2024 Euro Beach Soccer League

Tournament details
- Host countries: Italy Georgia Moldova Portugal
- Dates: 3 July – 15 September
- Teams: 26 (from 2 confederations)
- Venues: 5 (in 5 host cities)

Final positions
- Champions: Portugal (9th title)
- Runners-up: Italy
- Third place: Belarus
- Fourth place: Spain

Tournament statistics
- Matches played: 79
- Goals scored: 603 (7.63 per match)

= 2024 Euro Beach Soccer League =

The 2024 Euro Beach Soccer League was the 27th edition of the Euro Beach Soccer League (EBSL), the annual, premier competition in European beach soccer contested between men's national teams.

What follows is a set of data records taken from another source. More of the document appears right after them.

Lemma In_fold_remove (items : list dsGenericItem.t) (t : Table) (it : Item) :
  In it (fold_left (fun t x => remove (keyOf (MarshalMap x)) t) items t) ->
  In it t /\ forall x, In x items -> keyOf it <> keyOf (MarshalMap x).
Proof.
  revert t; induction items as [|x items IH]; intros t; cbn [fold_left].
  - intros H. split; [assumption | intros x []].
  - intros H. apply IH in H as [H Hrest]. apply In_remove in H as [H Hx].
    split; [assumption|]. intros y [<-|Hy]; auto.
Qed.

(** X26. After a [DeleteDeclaration] that returns true on a backing store
    that answers the reads and carries out the deletes of the edges
    (whatever it does with the delete of the record), no set lists the
    declaration any more: [RetrieveDeclarationSets] returns the empty
    list. *)
Theorem DeleteDeclaration_removes_edges (identifier : string) (w w2 : World)
    (recordDelete : bool) (later : list bool) :
  faults w = false :: recordDelete :: later ->
  forallb negb later = true ->
  fst (DeleteDeclaration identifier w) = Some (true, None) ->
  tbl w2 = tbl (snd (DeleteDeclaration identifier w)) ->
  hd false (faults w2) = false ->
  fst (RetrieveDeclarationSets identifier w2) = Some ([], None).
Proof.
  intros Hf Hlater Hres Ht Hf2.
  assert (Hq : queryReverse (tbl w2) ("dec#" +++ identifier) "set#" = []).
  { rewrite Ht. clear Ht Hf2 w2.
    destruct (DeleteDeclaration identifier w) as [r w'] eqn:E.
    cbn [fst snd] in *. subst r. unfold DeleteDeclaration in E.
    apply bind_Some in E
      as [(? & _ & [= ] & _)|([declaration [e|]] & wa & Hget & E)];
      [discriminate|].
    rewrite GetSingleItemPKSK_run in Hget. injection Hget as _ <-.
    apply bind_Some in E as [(? & _ & [= ] & _)|(b & wb & Hdel & E)].
    rewrite deleteSingleItem_run in Hdel.
    assert (Hwb : faults wb = later
                  /\ forall it, In it (tbl wb) -> In it (tbl w)).
    { destruct (_ || _); injection Hdel as _ <-;
        cbn [faults tbl logged withTable]; rewrite Hf; (split; [reflexivity|]);
        auto.
      intros it Hit. now apply In_remove in Hit as [Hit _]. }
    clear Hdel. destruct Hwb as [Hfb _].
    assert (Hhd : hd false later = false /\ forallb negb (tl later) = true).
    { destruct later as [|f fs]; [auto|]. cbn in Hlater.
      apply andb_true_iff in Hlater as [H1 H2].
      apply negb_true_iff in H1. auto. }
    destruct Hhd as [Hhd Htl].
    apply bind_Some in E
      as [(? & _ & [= ] & _)|([items [e|]] & wc & Hrev & E)];
      [discriminate|].
    rewrite GetReverseItems_run, Hfb, Hhd in Hrev.
    unfold UnmarshalListOfMaps, UnmarshalList_slice in Hrev.
    destruct (decodeEach zero _) as [xs|] eqn:D; [|discriminate].
    injection Hrev as -> Hwc.
    assert (Hfc : forallb negb (faults wc) = true)
      by (rewrite <- Hwc; cbn [faults logged]; now rewrite Hfb).
    assert (Htc : tbl wc = tbl wb) by now rewrite <- Hwc.
    clear Hwc.
    apply bind_Some in E as [(? & _ & [= ] & _)|(u & wd & Hde & E)].
    injection E as <-.
    assert (Hvalid : forall x, In x items -> validKey (MarshalMap x) = true).
    { intros x Hx.
      destruct (decodeEach_inv zero _ items x D Hx) as (it & Hit & Hdec).
      apply Unmarshal_dsGenericItem_key in Hdec.
      apply filter_In in Hit as [_ Hm].
      apply andb_true_iff in Hm as [Hsk Hpk].
      apply String.eqb_eq in Hsk. apply HasPrefix_iff in Hpk as [r Hr].
      unfold keyOf in Hdec. injection Hdec as Hp Hs.
      unfold validKey, MarshalMap, Marshal_dsGenericItem. cbn [pk sk].
      rewrite Hp, Hs, Hr, Hsk. reflexivity. }
    pose proof (deleteEach_run items wc Hfc Hvalid) as Hrun.
    rewrite Hde in Hrun. cbn [snd] in Hrun. rewrite Hrun, Htc.
    destruct (queryReverse (fold_left _ items (tbl wb))
                ("dec#" +++ identifier) "set#")
      as [|it rest] eqn:Q; [reflexivity|exfalso].
    assert (Hit : In it (queryReverse
                           (fold_left
                              (fun t x => remove (keyOf (MarshalMap x)) t)
                              items (tbl wb))
                           ("dec#" +++ identifier) "set#"))
      by (rewrite Q; now left).
    apply filter_In in Hit as [Hit Hmatch].
    apply In_fold_remove in Hit as [Hit Hne].
    destruct (decodeEach_In zero _ items it D) as (x & Hx & Hxs);
      [apply filter_In; now split|].
    apply (Hne x Hxs).
    apply Unmarshal_dsGenericItem_key in Hx. now rewrite <- Hx. }
  unfold RetrieveDeclarationSets. unfold bind at 1.
  now rewrite GetReverseItems_run, Hf2, Hq.
Qed.

Lemma DeleteDeclaration_removes_edges_witness :
  fst (RetrieveDeclarationSets "D1"
         (snd (DeleteDeclaration "D1"
                 (mkWorld
                    [mkItem "dec#D1" "dec#" [("json", AvS "x")];
                     mkItem "set#G1" "dec#D1" []]
                    [false; true] 0 0 []))))
  = Some ([], None).
Proof.
  apply (DeleteDeclaration_removes_edges "D1"
           (mkWorld
              [mkItem "dec#D1" "dec#" [("json", AvS "x")];
               mkItem "set#G1" "dec#D1" []]
              [false; true] 0 0 [])
           (snd (DeleteDeclaration "D1"
                   (mkWorld
                      [mkItem "dec#D1" "dec#" [("json", AvS "x")];
                       mkItem "set#G1" "dec#D1" []]
                      [false; true] 0 0 [])))
           true []).
  - reflexivity.
  - reflexivity.
  - vm_compute. reflexivity.
  - reflexivity.
  - vm_compute. reflexivity.
Defined.

(** ** Items, written and read back *)

Lemma Unmarshal_Marshal_dsDeclarationStatus (x : dsDeclarationStatus.t) :
  UnmarshalMap (MarshalMap x) (zero : dsDeclarationStatus.t) = (x, None).
Proof.
  destruct x as [p s time id active valid token ty reasons].
  unfold UnmarshalMap, Unmarshal_dsDeclarationStatus, MarshalMap,
    Marshal_dsDeclarationStatus, decodeS, decodeBOOL, S_omitempty, S_.
  cbn [dsDeclarationStatus.PK dsDeclarationStatus.SK dsDeclarationStatus.Time
       dsDeclarationStatus.Identifier dsDeclarationStatus.Active
       dsDeclarationStatus.Valid dsDeclarationStatus.ServerToken
       dsDeclarationStatus.ManifestType dsDeclarationStatus.ReasonsJSON
       pk sk attrs].
  destruct (String.eqb ty "") eqn:Ety, (String.eqb reasons "") eqn:Er;
    try (apply String.eqb_eq in Ety as ->);
    try (apply String.eqb_eq in Er as ->); reflexivity.
Qed.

It was organised by Beach Soccer Worldwide (BSWW) and the Italian Football Federation (FIGC).

This season, the competing teams continued to take part in two divisions: the top tier (Division A) and the bottom tier (Division B).

Italy were the defending champions but lost in the final to Portugal, the latter claiming their ninth EBSL title.

== Calendar and locations ==
Georgia hosted an EBSL stage for the first time.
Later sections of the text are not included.